I had a friend whose family was by no means well-off; in fact I think his father might have been on a benefit. Yet they were among the first people in town to get a TV set, and a flash one at that. Naturally he became a much closer friend from that point on, and I frequently got into trouble for arriving home late for dinner, having been detained by whatever programme was showing at my mate's place.

Those were the days when transmission began at 5pm. Old habits die hard, and to this day it still feels vaguely decadent to watch television before that hour (just as it is to pour a drink, but that’s another story).

Strangely enough, I struggle to recall the programmes that captivated me then. I was riveted by anything involving pop music, such as In the Groove or C’mon, and I vividly recall the mournful strains of the Coronation Street theme, which seemed to reflect the rather grim, working-class tone of the programme (as it was then) far better than it does the much more racy soap opera that Coro St has since become.

But the truth is that whatever was on, we watched. Such was the power and novelty of television then. I remember my father being a great fan of Z Cars, but my own youthful tastes tended more to sitcoms such as The Dick Van Dyke Show, The Beverly Hillbillies and My Three Sons.

What’s not often appreciated is that television served, albeit unintentionally, as a socially unifying force. It brought the country together because everyone watched the same programmes; there was no choice. It naturally followed that everyone talked about the same programmes. Television became a social glue.

As Jim Hopkins, a former television journalist and astute commentator, wrote in his column in The New Zealand Herald recently: “The real magic wasn’t the programmes, it was the debates and conversations the next day in school grounds and smoko rooms and homes and over fences.”

It’s hard to believe now, but the country would come to a virtual standstill for certain programmes. An Australian friend once told me of coming to New Zealand on holiday during the late 1960s and going to the night trots – I think it was at Hutt Park – and being astonished when the racing was suspended so that everyone could watch the final episode of The Fugitive.

Similarly, Chris Bourn – the producer responsible for Studio One and other hugely popular light entertainment shows in the 1960s and 70s – recalled on Jim Mora’s radio programme last week that a Wellington City Council meeting was adjourned for the final of the British drama series The Planemakers.

Chris also mentioned that no one would schedule meetings on the night The Avengers screened – which reminded me that at boarding school, our evening study period ended early for the same reason. I wonder if the priests who ran the school realised the effect the black leather-clad Diana Rigg had on schoolboys’ raging hormones. We certainly didn’t watch the show for Patrick Macnee.

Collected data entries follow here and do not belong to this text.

(* ===== verification/Conditions.v ===== *)
(** * Conditions and validation of a machine (machine-api-operator)

    pkg/util/conditions/setter.go, which keeps the list of conditions of a
    machine sorted and their transition times stable, pkg/util/util.go, and
    the validation of pkg/apis/machine/v1beta1/machine_types.go. *)

From S2P Require Import Prelude GoStd GoErrors Json Times ApiTypes ProviderConfig.
From stdpp Require Import sorting.
From Stdlib Require Import Ascii.
#[local] Open Scope Z_scope.

(** ** pkg/util/util.go *)
Fixpoint Filter (l : list string) (strToFilter : string) : list string :=
  match l with
  | [] => []
  | item :: l =>
      if bool_decide (item = strToFilter) then Filter l strToFilter
      else item :: Filter l strToFilter
  end.

Fixpoint Contains (l : list string) (strToSearch : string) : bool :=
  match l with
  | [] => false
  | item :: l => bool_decide (item = strToSearch) || Contains l strToSearch
  end.

Lemma Contains_spec l s : Contains l s = true ↔ s ∈ l.
Proof.
  induction l as [|x l IH]; simpl; [split; [done|by intros ?%elem_of_nil]|].
  rewrite orb_true_iff, bool_decide_eq_true, elem_of_cons, IH.
  split; (intros [->|]; [by left|by right]).
Qed.

Lemma elem_of_Filter l s x : x ∈ Filter l s ↔ x ∈ l ∧ x ≠ s.
Proof.
  induction l as [|y l IH]; simpl; [rewrite elem_of_nil; by split; [|intros []]|].
  case_bool_decide as Hy; rewrite ?elem_of_cons, IH; split.
  - by intros [? ?]; split; [right|].
  - by intros [[->|] ?].
  - by intros [->|[? ?]]; (split; [|done]); [left|right].
  - by intros [[->|] ?]; [left|right].
Qed.

(** ** Validation

    The two errors [Validate] can find, in its order. *)
Inductive field_error := MissingClusterLabel | MissingProviderSpec.

Definition Validate (m : Mapi.Machine) : list field_error :=
  (if bool_decide (default "" (map_index (Meta.Labels (Mapi.MachineMeta m))
                                 Mapi.MachineClusterIDLabel) = "")
   then [MissingClusterLabel] else []) ++
  (match Mapi.ProviderSpecValue (Mapi.Spec m) with
   | None => [MissingProviderSpec]
   | Some _ => []
   end).

Lemma Validate_nil m :
  Validate m = [] ↔
    default "" (map_index (Meta.Labels (Mapi.MachineMeta m)) Mapi.MachineClusterIDLabel) ≠ "" ∧
    is_Some (Mapi.ProviderSpecValue (Mapi.Spec m)).
Proof.
  unfold Validate. case_bool_decide as Hlabel; simpl; [by split; [|intros []]|].
  destruct (Mapi.ProviderSpecValue _); split; [by eauto|done|done|by intros [_ [? ?]]].
Qed.

(** ** pkg/util/conditions/setter.go *)
Module conditions.
Definition ConditionTrue := "True".
Definition ConditionFalse := "False".
Definition ConditionUnknown := "Unknown".
Definition ConditionSeverityWarning := "Warning".
Definition InstanceExistsCondition := "InstanceExists".
Definition ErrorCheckingProviderReason := "ErrorCheckingProvider".
Definition InstanceMissingReason := "InstanceMissing".
Definition InstanceNotCreatedReason := "InstanceNotCreated".

(** Times are nanoseconds since 1970. *)
Definition second : Z := 10 ^ 9.
Definition zeroTime : Z := Rfc3339.zero.
(** [Truncate(time.Second)]. *)
Definition truncate (now : Z) : Z := now - now mod second.

Definition at_time (t : Z) (c : Mapi.Condition) : Mapi.Condition :=
  Mapi.MkCondition (Mapi.CondType c) (Mapi.CondStatus c) (Mapi.CondSeverity c) t
    (Mapi.CondReason c) (Mapi.CondMessage c).

Definition hasSameState (i j : Mapi.Condition) : bool :=
  bool_decide (Mapi.CondType i = Mapi.CondType j) &&
  bool_decide (Mapi.CondStatus i = Mapi.CondStatus j) &&
  bool_decide (Mapi.CondReason i = Mapi.CondReason j) &&
  bool_decide (Mapi.CondSeverity i = Mapi.CondSeverity j) &&
  bool_decide (Mapi.CondMessage i = Mapi.CondMessage j).

Definition lexicographicLess (i j : Mapi.Condition) : bool :=
  match str_compare (Mapi.CondType i) (Mapi.CondType j) with Lt => true | _ => false end.

Definition TrueCondition (t : string) : Mapi.Condition :=
  Mapi.MkCondition t ConditionTrue "" zeroTime "" "".
Definition FalseCondition (t reason severity message : string) : Mapi.Condition :=
  Mapi.MkCondition t ConditionFalse severity zeroTime reason message.
Definition UnknownCondition (t reason message : string) : Mapi.Condition :=
  Mapi.MkCondition t ConditionUnknown "" zeroTime reason message.

(** [sort.Slice]: insertion from the right, as it does for short slices. *)
Fixpoint insert_sorted (c : Mapi.Condition) (l : list Mapi.Condition) : list Mapi.Condition :=
  match l with
  | [] => [c]
  | x :: l => if lexicographicLess c x then c :: x :: l else x :: insert_sorted c l
  end.
Definition sort_conditions (l : list Mapi.Condition) : list Mapi.Condition :=
  foldl (λ acc c, insert_sorted c acc) [] l.

(** The loop over the conditions; [None] when the type is not among them. *)
Fixpoint set_existing (now : Z) (condition : Mapi.Condition) (l : list Mapi.Condition)
    : option (list Mapi.Condition) :=
  match l with
  | [] => None
  | existingCondition :: l =>
      if bool_decide (Mapi.CondType existingCondition = Mapi.CondType condition) then
        Some ((if hasSameState existingCondition condition then existingCondition
               else at_time (truncate now) condition) :: l)
      else (λ l, existingCondition :: l) <$> set_existing now condition l
  end.

Definition set_condition (now : Z) (condition : Mapi.Condition) (l : list Mapi.Condition)
    : list Mapi.Condition :=
  sort_conditions
    match set_existing now condition l with
    | Some l => l
    | None =>
        l ++ [if Mapi.CondLastTransitionTime condition =? zeroTime
              then at_time (truncate now) condition else condition]
    end.

(** [Set]: the time is read when the state changes. *)
Definition Set_ (now : Z) (condition : Mapi.Condition) (m : Mapi.Machine) : Mapi.Machine :=
  Mapi.set_Conditions (set_condition now condition (Mapi.Conditions (Mapi.Status m))) m.

Definition MarkTrue (now : Z) (t : string) (m : Mapi.Machine) : Mapi.Machine :=
  Set_ now (TrueCondition t) m.

(** *** Sorting *)
Definition le_type (i j : Mapi.Condition) : Prop := lexicographicLess j i = false.
Abbreviation types l := (map Mapi.CondType l).

Lemma str_compare_gt_trans s t u :
  str_compare s t = Gt → str_compare t u = Gt → str_compare s u = Gt.
Proof. rewrite !str_compare_gt. intros Hst Htu. by apply (str_compare_trans _ t). Qed.

Lemma NoDup_types_inj l x y :
  NoDup (types l) → x ∈ l → y ∈ l → Mapi.CondType x = Mapi.CondType y → x = y.
Proof.
  induction l as [|z l IH]; simpl; [by intros _ ?%elem_of_nil|].
  intros [Hz Hnd]%NoDup_cons Hx Hy Hxy. apply elem_of_cons in Hx, Hy.
  destruct Hx as [->|Hx], Hy as [->|Hy]; [done|..|by apply IH].
  - destruct Hz. rewrite Hxy. by apply list_elem_of_fmap_2.
  - destruct Hz. rewrite <-Hxy. by apply list_elem_of_fmap_2.
Qed.

Lemma insert_sorted_perm c l : insert_sorted c l ≡ₚ c :: l.
Proof.
  induction l as [|x l IH]; simpl; [done|]. case_match; [done|].
  rewrite IH. apply Permutation_swap.
Qed.

Lemma sort_conditions_perm l : sort_conditions l ≡ₚ l.
Proof.
  unfold sort_conditions. change l with ([] ++ l) at 2. generalize (@nil Mapi.Condition).
  induction l as [|c l IH]; intros acc; simpl; [by rewrite app_nil_r|].
  rewrite IH, insert_sorted_perm. simpl. by rewrite Permutation_middle.
Qed.

Lemma le_type_total i j : le_type i j ∨ le_type j i.
Proof.
  unfold le_type, lexicographicLess. rewrite str_compare_antisym.
  destruct (str_compare (Mapi.CondType i) _); simpl; auto.
Qed.

Lemma le_type_antisymm i j : le_type i j → le_type j i → Mapi.CondType i = Mapi.CondType j.
Proof.
  unfold le_type, lexicographicLess. rewrite str_compare_antisym.
  destruct (str_compare (Mapi.CondType i) _) eqn:Hc; simpl; try done.
  by apply str_compare_eq in Hc.
Qed.

#[global] Instance le_type_trans : Transitive le_type.
Proof.
  intros i j k. unfold le_type, lexicographicLess.
  destruct (str_compare (Mapi.CondType j) (Mapi.CondType i)) eqn:Hji; [| done|];
  destruct (str_compare (Mapi.CondType k) (Mapi.CondType j)) eqn:Hkj; try done.
  - apply str_compare_eq in Hji, Hkj. rewrite Hkj, Hji. by rewrite (proj2 (str_compare_eq _ _)).
  - apply str_compare_eq in Hji. by rewrite <-Hji, Hkj.
  - apply str_compare_eq in Hkj. by rewrite Hkj, Hji.
  - by rewrite (str_compare_gt_trans _ _ _ Hkj Hji).
Qed.

Lemma insert_sorted_sorted c l : StronglySorted le_type l → StronglySorted le_type (insert_sorted c l).
Proof.
  induction 1 as [|x l Hl IH Hx]; simpl; [by repeat constructor|].
  destruct (lexicographicLess c x) eqn:Hless.
  - assert (le_type c x) as Hcx.
    { destruct (le_type_total c x) as [|Hxc]; [done|]. unfold le_type in Hxc. congruence. }
    constructor; [by constructor|]. constructor; [done|].
    eapply Forall_impl; [exact Hx|]. intros y Hy. by etrans.
  - constructor; [done|]. rewrite insert_sorted_perm. by constructor.
Qed.

Lemma sort_conditions_sorted l : StronglySorted le_type (sort_conditions l).
Proof.
  unfold sort_conditions. assert (StronglySorted le_type []) as H0 by constructor.
  revert H0. generalize (@nil Mapi.Condition). induction l as [|c l IH]; intros acc Hacc; simpl; [done|].
  by apply IH, insert_sorted_sorted.
Qed.

(** With one condition of each type, every way to sort gives this list. *)
Lemma sort_conditions_unique l l' :
  NoDup (types l) → l' ≡ₚ l → StronglySorted le_type l' → l' = sort_conditions l.
Proof.
  intros Hnd Hp Hs. apply (StronglySorted_unique_strong le_type); [|done|apply sort_conditions_sorted|
    by rewrite Hp, sort_conditions_perm].
  intros x y Hx Hy Hxy Hyx. rewrite Hp in Hx. rewrite sort_conditions_perm in Hy.
  by apply (NoDup_types_inj l); [|..|apply le_type_antisymm].
Qed.

Lemma sort_conditions_id l : NoDup (types l) → StronglySorted le_type l → sort_conditions l = l.
Proof. intros Hnd Hs. symmetry. by apply sort_conditions_unique. Qed.

(** *** Setting a condition *)
Lemma hasSameState_iff i j : hasSameState i j = true ↔ at_time 0 i = at_time 0 j.
Proof.
  destruct i, j. unfold hasSameState, at_time. simpl.
  rewrite !andb_true_iff, !bool_decide_eq_true.
  split; [by intros [[[[-> ->] ->] ->] ->]|by intros [= -> -> -> -> ->]].
Qed.

Lemma hasSameState_at_time t c : hasSameState (at_time t c) c = true.
Proof. by apply hasSameState_iff. Qed.

Lemma hasSameState_refl c : hasSameState c c = true.
Proof. by apply hasSameState_iff. Qed.

Lemma set_existing_cases now c l :
  match set_existing now c l with
  | Some l' => ∃ pre e post, l = pre ++ e :: post ∧ Mapi.CondType e = Mapi.CondType c ∧
      l' = pre ++ (if hasSameState e c then e else at_time (truncate now) c) :: post
  | None => Mapi.CondType c ∉ types l
  end.
Proof.
  induction l as [|e l IH]; simpl; [by intros ?%elem_of_nil|].
  case_bool_decide as Hty; [by exists [], e, l|].
  destruct (set_existing now c l) as [l'|]; simpl.
  - destruct IH as (pre & e' & post & -> & Hty' & ->). by exists (e :: pre), e', post.
  - by intros [Heq|Hin]%elem_of_cons.
Qed.

(** What is in the list beside the sorting: the old conditions of the other
    types, and one of this type in the state asked for. *)
Lemma set_condition_parts now c l :
  NoDup (types l) →
  ∃ rest c', (set_condition now c l ≡ₚ c' :: rest) ∧ (Mapi.CondType c ∉ types rest) ∧
    NoDup (types rest) ∧ hasSameState c' c = true ∧
    ((∃ e, (l ≡ₚ e :: rest) ∧ Mapi.CondType e = Mapi.CondType c ∧
           c' = if hasSameState e c then e else at_time (truncate now) c) ∨
     (l = rest ∧ c' = if Mapi.CondLastTransitionTime c =? zeroTime
                      then at_time (truncate now) c else c)).
Proof.
  intros Hnd. unfold set_condition. pose proof (set_existing_cases now c l) as Hset.
  destruct (set_existing now c l) as [l'|].
  - destruct Hset as (pre & e & post & -> & Hty & ->).
    exists (pre ++ post), (if hasSameState e c then e else at_time (truncate now) c).
    rewrite sort_conditions_perm, <-!Permutation_middle in *. simpl in Hnd.
    rewrite Hty in Hnd. apply NoDup_cons in Hnd as [Hnot Hnd]. split_and!; try done.
    + destruct (hasSameState e c) eqn:Hs; [done|apply hasSameState_at_time].
    + left. exists e. by rewrite <-Permutation_middle.
  - exists l, (if Mapi.CondLastTransitionTime c =? zeroTime
               then at_time (truncate now) c else c).
    rewrite sort_conditions_perm, Permutation_app_comm. split_and!; try done.
    + case_match; [apply hasSameState_at_time|apply hasSameState_refl].
    + by right.
Qed.

Lemma set_condition_sorted now c l : StronglySorted le_type (set_condition now c l).
Proof. apply sort_conditions_sorted. Qed.

Lemma hasSameState_type i j : hasSameState i j = true → Mapi.CondType i = Mapi.CondType j.
Proof. intros Hs%hasSameState_iff. by injection Hs. Qed.

Lemma set_condition_NoDup now c l : NoDup (types l) → NoDup (types (set_condition now c l)).
Proof.
  intros Hnd. destruct (set_condition_parts now c l Hnd) as (rest & c' & Hp & Hn & Hr & Hs & _).
  rewrite Hp. simpl. rewrite (hasSameState_type c' c Hs). by constructor.
Qed.

(** A list that has the condition already in this state. *)
Lemma set_condition_same now c c' l :
  NoDup (types l) → StronglySorted le_type l → c' ∈ l → hasSameState c' c = true →
  set_condition now c l = l.
Proof.
  intros Hnd Hsort Hin Hs. unfold set_condition.
  pose proof (set_existing_cases now c l) as Hset. destruct (set_existing now c l) as [l'|].
  - destruct Hset as (pre & e & post & -> & Hty & ->).
    assert (e = c') as ->.
    { eapply NoDup_types_inj; [exact Hnd|by apply elem_of_app; right; left|done|].
      by rewrite Hty, (hasSameState_type c' c Hs). }
    rewrite Hs. by apply sort_conditions_id.
  - destruct Hset. rewrite <-(hasSameState_type c' c Hs). by apply list_elem_of_fmap_2.
Qed.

Television, by enabling us all to share a common experience, had the unexpected effect of bringing the country together. That unifying power was later to be exploited quite deliberately in the form of Telethon, a nationwide fundraising extravaganza – in fact a whole series of them – that generated a wave of excitement and energy from which not even the most curmudgeonly citizen could escape.

That was perhaps the high-water mark of television’s power in New Zealand, and it reminds us of a period which seems, in retrospect, quaintly folksy and naïve. It was a time when, as Chris Bourn rather wistfully said, we were still excited about television. Now it’s just a business.

Television New Zealand, which sprang from a strong tradition of BBC-style public service broadcasting, albeit modified to allow a degree of pragmatic commercialism, has turned its back on its origins and now appears wholly driven by revenue and ratings. Advertisers rule.

Attempts by the former Labour government to pull TVNZ back into line by means of a public charter were a failure. Now, under National, even that flimsy pretence of a public broadcasting ethos is being abandoned.

Oh well. It was good while it lasted.

1 comment:

Richard McGrath said...

I seem to recall reading that the South African cabinet postponed a meeting in the 1980s to catch an episode of Dallas.